It is a learnable skill, not easy, but doable with a healthy dash of hyperfixation. Expressions, micro-expressions, posture, tone etc. You can even end up better at it than a normie. Doesn't make it fun though.
I read this the other way. I can immediately read the room when I walk in, that's why I don't want to go anywhere.
It's just extra exhausting.
I'm sure there are bomb squad technicians who are happy on the job, but even they would hasten to agree it is work.
If you see me running, try to keep up...
"you can't be autistic, you're so emotionally intelligent!"

I can but I don't know how to respond to a lot of it and that's what makes it stressful.
Yes and no. I don’t “read the room” in a way I can rationally understand why I don’t like a place or a group’s “vibes”.
But I feel physically ill in some places, around some people.

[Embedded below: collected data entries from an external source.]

(** Reading from the packet changes [pos] alone. *)
Definition moved (p : packet) (c : client) : client := set_base (set_in_packet (λ _, p)) c.

Lemma lread {A} (r : reader A) (P : A → Prop) c :
  handles c → safe_reader P r →
  lsafe (lib_read r) (λ a c', ∃ p, r (c_in_packet (base c)) = Some (inr a, p) ∧ P a ∧ c' = moved p c ∧ handles c' ∧
    remaining_length p = remaining_length (c_in_packet (base c)) ∧ pos (c_in_packet (base c)) ≤ pos p) c.
Proof.
  intros [Hc Hp] Hr. destruct (Hr _ Hp) as (res & p' & Hrun & Hp' & Hl & Hpos & _ & Hcmd & Hres).
  apply wp_on_base. unfold wp, read_in. rewrite Hrun. cbn [mbind option_bind].
  assert (Hc' : core_inv (moved p' c)) by (apply (core_base c (set_in_packet (λ _, p') (base c))); [done|apply Hc|done]).
  destruct res as [rc|a]; [exact Hc'|]. exists p'. by split_and!.
Qed.

Section handlers.
Context (now : Z).

Lemma lsend_ok (m : M client Z) bs c :
  lib_emits m bs → core_inv c → wp m (λ _ c', core_inv c' ∧ net_frame c c' ∧ stream_out c' = stream_out c ++ bs) c.
Proof.
  intros Hm Hc. eapply wp_mono; [apply Hm, Hc|]. intros rc c' (Hf & Ho & Hs). split; [by eapply core_net|done].
Qed.

Lemma lib_mid_ok cmd m c : core_inv c → wp (lib_send_command_with_mid now cmd m false) (λ _ c', core_inv c') c.
Proof. intros Hc. eapply wp_mono; [exact (lsend_ok _ _ _ (lib_send_command_with_mid_emits now cmd m) Hc)|]. naive_solver. Qed.

Lemma lib_handle_pingreq_ok c : handles c → wp (lib_handle_pingreq now) (λ _ c', core_inv c') c.
Proof. intros [Hc _]. eapply wp_mono; [exact (lsend_ok _ _ _ (lib_send_simple_command_emits now PINGRESP) Hc)|]. naive_solver. Qed.

Lemma lib_handle_pingresp_ok c : handles c → wp lib_handle_pingresp (λ _ c', core_inv c') c.
Proof. intros [Hc _]. apply wp_bind, wp_modify, wp_ret. by apply (core_base c (set_ping_t (λ _, 0) (base c))); [|apply Hc|]. Qed.

Lemma Forall_begin_first (P : message_all → Prop) k l :
  (∀ m, P m → P (begin m)) → Forall P l → Forall P (begin_first k l).
Proof.
  intros HP Hl. revert k. induction Hl as [|m l Hm Hl IH]; intros k; cbn; [done|].
  destruct (waiting m); [destruct k; [by constructor|]|]; constructor; auto.
Qed.

Lemma out_ok_begin m : out_ok m → out_ok (begin m).
Proof. intros [H1 H2]. unfold begin. destruct (_ =? 1); [|destruct (_ =? 2)]; by split. Qed.

Lemma Forall_remove_first (P : message_all → Prop) mid l x r :
  remove_first mid l = Some (x, r) → Forall P l → P x ∧ Forall P r.
Proof.
  revert x r. induction l as [|m l IH]; intros x r; cbn; [done|]. intros Hr [Hm Hl]%Forall_cons. destruct (_ =? _).
  - by injection Hr as -> ->.
  - destruct (remove_first mid l) as [[x' r']|]; [|done]. injection Hr as -> <-. destruct (IH x r') as [? ?]; [done..|]. by auto.
Qed.

Lemma sized_out l : Forall out_ok l → Forall sized l.
Proof. intros Hl. eapply Forall_impl; [exact Hl|]. by intros m []. Qed.
Lemma sized_in l : Forall in_ok l → Forall sized l.
Proof. intros Hl. eapply Forall_impl; [exact Hl|]. by intros m []. Qed.

Lemma delete_out_core mid c : core_inv c → wp (lib_message_delete now mid mosq_md_out) (λ _ c', core_inv c') c.
Proof.
  intros Hc. destruct (ci_queues _ Hc) as (li & lo & Hrep & Hi & Ho).
  eapply wp_mono; [by apply (delete_out_ok now mid li lo); [|apply sized_out|apply Hc]|]. intros rc c' [Hop Hr].
  destruct (remove_first mid (contents lo)) as [[x l]|] eqn:Hrm; [|by destruct Hr as [_ ->]].
  destruct Hr as (lo' & k & Hrep' & Hc' & _ & _ & Hlim & _). destruct (Forall_remove_first _ _ _ _ _ Hrm Ho) as [_ Hl].
  eapply core_frame; [done|done| |].
  - exists li, lo'. split; [done|]. split; [done|]. rewrite Hc'. apply Forall_begin_first; [apply out_ok_begin|done].
  - intros Hb Hmax. assert (E : max_inflight_messages c' = max_inflight_messages c) by (destruct Hop as [E _ _ _ _]; congruence).
    rewrite E in *. apply Hlim; [done|]. by apply (ci_limit _ Hc Hb).
Qed.

Lemma lib_handle_pubackcomp_ok c : handles c → wp (lib_handle_pubackcomp now) (λ _ c', core_inv c') c.
Proof.
  intros Hh. apply lreturns, lsafe_bind. eapply lsafe_mono; [by apply lread, read_uint16_safe|].
  intros mid c1 (p & _ & _ & _ & [Hc1 _] & _). apply lsafe_bind, lsafe_lift.
  eapply wp_mono; [by apply delete_out_core|]. intros rc c2 Hc2. apply lsafe_bind, lsafe_lift.
  destruct (rc =? 0); [apply wp_modify|apply wp_ret]; apply lsafe_done; [by apply core_call|done].
Qed.

Lemma Forall_update_first (P : message_all → Prop) mid f l :
  (∀ m, P m → P (f m)) → Forall P l → Forall P (update_first mid f l).
Proof. intros HP. induction 1 as [|m l Hm Hl IH]; cbn; [done|]. destruct (_ =? _); constructor; auto. Qed.

Lemma lib_handle_pubrec_ok c : handles c → wp (lib_handle_pubrec now) (λ _ c', core_inv c') c.
Proof.
  intros Hh. apply lreturns, lsafe_bind. eapply lsafe_mono; [by apply lread, read_uint16_safe|].
  intros mid c1 (p & _ & _ & _ & [Hc1 _] & _). apply lsafe_bind, lsafe_lift.
  destruct (ci_queues _ Hc1) as (li & lo & Hrep & Hi & Ho).
  eapply wp_mono; [by apply (out_update_ok now mid _ li lo)|]. intros rc c2 (Hoth & Hin & _ & lo' & Hrep2 & Hcont).
  assert (Hc2 : core_inv c2).
  { eapply core_frame; [done|by apply others_op_frame| |].
    - exists li, lo'. split; [done|]. split; [done|]. rewrite Hcont. apply Forall_update_first; [|done]. intros m []. by split.
    - intros Hb. assert (E : max_inflight_messages c2 = max_inflight_messages c1) by (unfold others in Hoth; congruence).
      unfold within_limit. rewrite Hin, E. by apply (ci_limit _ Hc1). }
  destruct (_ && _); [by apply lsafe_fail|]. apply lsafe_lift. exact (lib_mid_ok _ _ _ Hc2).
Qed.

(** The message is taken out of the queue and given to the program. *)
Definition deliver_first (res : Z * option ptr) : M client unit :=
  match res with
  | (0, Some p) => let* m := deref p in call_back (OnMessage (ma_mid m) (ma_msg m)) ;;; lib_message_cleanup p
  | _ => ret tt
  end.

Definition delivered (x : message_all) (c : client) : client :=
  set_callbacks (λ l, l ++ [OnMessage (ma_mid x) (ma_msg x)]) c.

Lemma release_ok mid li lo c :
  rep li lo c →
  wp (let* res := lib_message_remove now mid mosq_md_in in deliver_first res) (λ _ c', inflight_messages c' = inflight_messages c ∧
    match remove_first mid (contents li) with
    | None => c' = c
    | Some (x, l) => others c' = others (delivered x c) ∧ ∃ li', rep li' lo c' ∧ contents li' = l
    end) c.
Proof.
  intros Hrep. apply wp_bind. eapply wp_mono; [by apply remove_in_ok|]. intros res c1 (Ho & Hi & Hr).
  destruct (remove_first mid (contents li)) as [[x l]|].
  - destruct Hr as (p & m & li' & -> & Hp & Hx & Hrep' & Hl & Hnin). unfold deliver_first, MOSQ_ERR_SUCCESS.
    apply wp_bind, (wp_deref_cell _ m); [done|]. apply wp_bind, wp_modify, (wp_cleanup _ m); [done|]. split; [done|].
    split; [|exists li'; split; [|done]].
    + subst x. unfold others, delivered in *. cbn. injection Ho as -> -> -> -> -> ->. done.
    + apply (rep_free li' lo (set_callbacks _ c1)); [|done]. destruct Hrep'. by split.
  - destruct Hr as [-> ->]. by apply wp_ret.
Qed.

Lemma core_queues c c' :
  core_inv c → others c' = others c → inflight_messages c' = inflight_messages c → queues_ok c' → core_inv c'.
Proof.
  intros Hc Ho Hi Hq. eapply core_frame; [done|by apply others_op_frame|done|].
  assert (E : max_inflight_messages c' = max_inflight_messages c) by (unfold others in Ho; congruence).
  intros Hb. unfold within_limit. rewrite Hi, E. by apply (ci_limit _ Hc).
Qed.
Fixpoint update_lines (username password : bytes) (lines : list bytes) (rc : Z) (found : bool) (o : out_file) :
    option (Z * bool * out_file) :=
  match lines with
  | [] => Some (rc, found, o)
  | buf :: lines' =>
      '(token, _) ← strtok_r [58] buf;
      if bool_decide (username = token) then
        let '(rc, o) := output_new_password username password o in
        update_lines username password lines' rc true o
      else update_lines username password lines' rc found (emit buf o)
  end.
Definition update_pwuser (f : bytes) (username password : bytes) (o : out_file) : option (Z * out_file) :=
  '(rc, found, o) ← update_lines username password (file_lines MAX_BUFFER_LEN f) 1 false o;
  if (found : bool) then Some (rc, o) else Some (output_new_password username password o).

(** [fprintf] of a NULL user name is undefined, too. *)
Fixpoint hash_lines (lines : list bytes) (o : out_file) : option (Z * out_file) :=
  match lines with
  | [] => Some (0, o)
  | buf :: lines' =>
      '(username, rest) ← strtok_r [58] buf;
      match strtok_r [58] rest with
      | Some (password, _) =>
          let '(rc, o) := output_new_password username (chomp password) o in
          if rc =? 0 then hash_lines lines' o else Some (rc, o)
      | None => hash_lines lines' (emit username o)
      end
  end.
Definition update_file (f : bytes) (o : out_file) : option (Z * out_file) :=
  hash_lines (file_lines MAX_BUFFER_LEN f) o.

(** [main] after its arguments are parsed. A password that is asked for may be
    missing ([None]: [get_password] fails). *)
Inductive tool_command :=
| ToolCreate (username : bytes) (password : option bytes)
| ToolDelete (username : bytes)
| ToolUpdate (username : bytes) (password : option bytes)
| ToolHash.

(** The code and what the file is afterwards. *)
Definition passwd_main (cmd : tool_command) (file : option bytes) : option (Z * option bytes) :=
  let o := OutFile [] 0 in
  match cmd with
  | ToolCreate username None => Some (1, file)
  | ToolCreate username (Some password) =>
      let '(rc, o) := output_new_password username password o in Some (rc, Some (out_bytes o))
  | _ =>
      match file with
      | None => Some (1, file)
      | Some f =>
          '(rc, o) ← match cmd with
                     | ToolDelete username => delete_pwuser f username o
                     | ToolHash => update_file f o
                     | ToolUpdate username (Some password) => update_pwuser f username password o
                     | _ => Some (1, o)
                     end;
          if negb (rc =? 0) then Some (rc, file) else Some (0, Some (out_bytes o))
      end
  end.
End passwd.
(** * ConfigReader (utils.py): a shallow embedding and its properties

    The development follows [utils.py]: the [ConfigReader] class with its
    line parser [read_config], the value parsers [listparse], [stringparse],
    [numberparse] and [boolparse], and the accessors [get] and [set]; then
    the prompt [loop_input] and the stopwatch [Timer].

    Python values are an inductive type, Python [str] is [string] (its
    characters are the code points below 256), Python [float] is the IEEE
    binary64 format of [SpecFloat], a [dict] is a [gmap], and exceptions,
    [sys.exit] and [print] are an explicit outcome and an output trace. *)

From Stdlib Require Import ZArith List String Ascii Bool Lia QArith.
From Stdlib Require Import Floats.SpecFloat.
From stdpp Require Import base option gmap strings.

Import ListNotations.
Local Open Scope Z_scope.

(** ** Characters and the string operations of Python that the code uses *)

Module PyStr.

Definition code (c : ascii) : N := N_of_ascii c.

(** The two quotation marks and the newline. *)
Definition dquote : ascii := "034"%char.
Definition squote : ascii := "'"%char.
Definition newline : ascii := "010"%char.

(** [str.isspace] on one character below 256: TAB..CR, FS..US, space,
    NEL and the no-break space.  [str.split], [str.rstrip] and the
    regular-expression class [\s] all use it. *)
Definition isspace (c : ascii) : bool :=
  let n := code c in
  ((9 <=? n) && (n <=? 13) || (28 <=? n) && (n <=? 32)
   || (n =? 133) || (n =? 160))%N.

Definition is_quote (c : ascii) : bool :=
  Ascii.eqb c dquote || Ascii.eqb c squote.

(** [s.rstrip()] *)
Fixpoint rstrip (s : string) : string :=
  match s with
  | EmptyString => EmptyString
  | String c s' =>
      match rstrip s' with
      | EmptyString => if isspace c then EmptyString else String c EmptyString
      | r => String c r
      end
  end.

(** [s.split()]: the maximal runs of non-whitespace characters. *)
Fixpoint split (s : string) : list string :=
  match s with
  | EmptyString => []
  | String c s' =>
      if isspace c then split s'
      else match s' with
           | EmptyString => [String c EmptyString]
           | String c' _ =>
               if isspace c' then String c EmptyString :: split s'
               else match split s' with
                    | w :: ws => String c w :: ws
                    | [] => [String c EmptyString]
                    end
           end
  end.

(** [s.startswith(c)] for a one-character prefix. *)
Definition startswith (s : string) (c : ascii) : bool :=
  match s with
  | String c' _ => Ascii.eqb c' c
  | EmptyString => false
  end.

(** [s[1:]] *)
Definition drop_first (s : string) : string :=
  match s with
  | String _ s' => s'
  | EmptyString => EmptyString
  end.

(** [s[:-1]] *)
Fixpoint drop_last (s : string) : string :=
  match s with
  | EmptyString => EmptyString
  | String c s' =>
      match s' with
      | EmptyString => EmptyString
      | String _ _ => String c (drop_last s')
      end
  end.

(** [sep.join(words)] *)
Fixpoint join (sep : string) (words : list string) : string :=
  match words with
  | [] => EmptyString
  | [w] => w
  | w :: ws => String.append w (String.append sep (join sep ws))
  end.

Definition chars (s : string) : list ascii := list_ascii_of_string s.
Definition of_chars (l : list ascii) : string := string_of_list_ascii l.

End PyStr.

(** ** Python floats: [float(str)], [int(float)] and [int == float] *)

Module PyFloat.
Import PyStr.

Definition prec : Z := 53.
Definition emax : Z := 1024.

(** The whitespace [float()] strips: the ASCII class of [Py_ISSPACE]
    and the two non-ASCII spaces below 256, which the conversion to
    ASCII turns into blanks (FS..US are left alone and make the parse
    fail). *)
Definition fspace (c : ascii) : bool :=
  let n := code c in
  ((9 <=? n) && (n <=? 13) || (n =? 32) || (n =? 133) || (n =? 160))%N.

Definition is_digit (c : ascii) : bool :=
  let n := code c in ((48 <=? n) && (n <=? 57))%N.

Definition digit_val (c : ascii) : Z := Z.of_N (code c) - 48.

Definition lower (c : ascii) : ascii :=
  let n := code c in
  if ((65 <=? n) && (n <=? 90))%N then ascii_of_N (n + 32) else c.

Fixpoint lstrip (s : list ascii) : list ascii :=
  match s with
  | c :: s' => if fspace c then lstrip s' else s
  | [] => []
  end.

Definition strip (s : list ascii) : list ascii :=
  rev (lstrip (rev (lstrip s))).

Like I get a low-level anxiety attack and feel nauseous and weird.
Cousin with a spectrum said to me he quits a place as soon as he detects bigotry by the way how other people respond to him. Or why he loves his friends more than his family.
I generally can't.... Which I why I avoid doing places
I'm good at picking up on a person's general trustworthiness almost immediately after I watch them talk to someone they're comfortable talking to. That's about the only skill I have in that area of things, so if it's a room of people who aren't strangers conversing, then yeah, usually I can pick up on the people to avoid as well as if everyone is to be avoided, lol.
Wisdom is my dump stat, so no. I just get overwhelmed in the trying.
It really depends on the other person. Some people are just more intentional about showing their hostility than others. When I'm around people who are really well practiced in being kind to weirdos, I can believe they actually like me even though they hate me.
'I won't be attending this meeting you are about to have because it could have been an email sent by me summarising the whole meeting before it happens.'
I think I do this, but only because I didn't know I was autistic, and just had to. Mostly, I find someone I know and stick with them.
Yes, along with the Cassandre Effect it brings up when you can read a room/situation so well you can predict its outcome while being believed by nobody. I also have absolute pitch and can know from micro-tonal variations in a person's voice if they are lying to me.
This particular trait has made being in a couple particularly hard.
Now I'm hikikomori and my social life is less stressful.